Pour élaborer la carte des territoires de la future métropole, le syndicat d'études Paris Métropole doit organiser un séminaire, "mi-juin". "Les élus dessineront une première carte des territoires en partant des données de la loi ainsi que des coopérations intercommunales et des projets territoriaux existants" indique un document de travail. Ces cartes seront analysées au regard notamment des bassins de vie, des chiffres de la richesse et du chômage, de la carte des services publics et de leurs relations avec les grands pôles universitaires et les "bassins culturels et éducatifs".

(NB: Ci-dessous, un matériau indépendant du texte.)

(** One branch that sends. *)
Lemma send_and_mark_effect tid k cid msg db :
  send_and_mark telegram tid k cid msg db
  = (with_tasks db
       (apply_notifications (send_and_mark telegram tid k cid msg empty_db).2 <$> tasks db),
     (send_and_mark telegram tid k cid msg empty_db).2).
Proof.
  unfold send_and_mark, mark_specific_notification_sent, apply_notifications.
  rewrite column_of_key_key. unfold apply_notification.
  destruct (telegram _) eqn:E; simpl; rewrite ?E; [|done].
  rewrite fmap_unchanged by done. by rewrite with_tasks_same.
Qed.

Lemma send_and_mark_notification tid k cid msg db n :
  n ∈ (send_and_mark telegram tid k cid msg db).2 →
  n_task n = tid ∧ n_key n = k ∧ n_chat n = cid
  ∧ n_error n = telegram (send_message cid (n_text n) None).
Proof.
  unfold send_and_mark. destruct (telegram _) eqn:E; simpl;
    intros ->%list_elem_of_singleton; simpl; by rewrite E.
Qed.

Au mois d'avril, l'Atelier parisien d'urbanisme (Apur) avait lui aussi étudié plusieurs pistes pour la création des territoires (contrats de développement territorial, formes de coopération intercommunale existantes, regroupements liés aux services techniques et réseaux urbains, géographie physique…).

Thomas Beurey / Projets publics

Référence : décret n° 2014-508 du 19 mai 2014 relatif à la mission de préfiguration de la métropole du Grand Paris.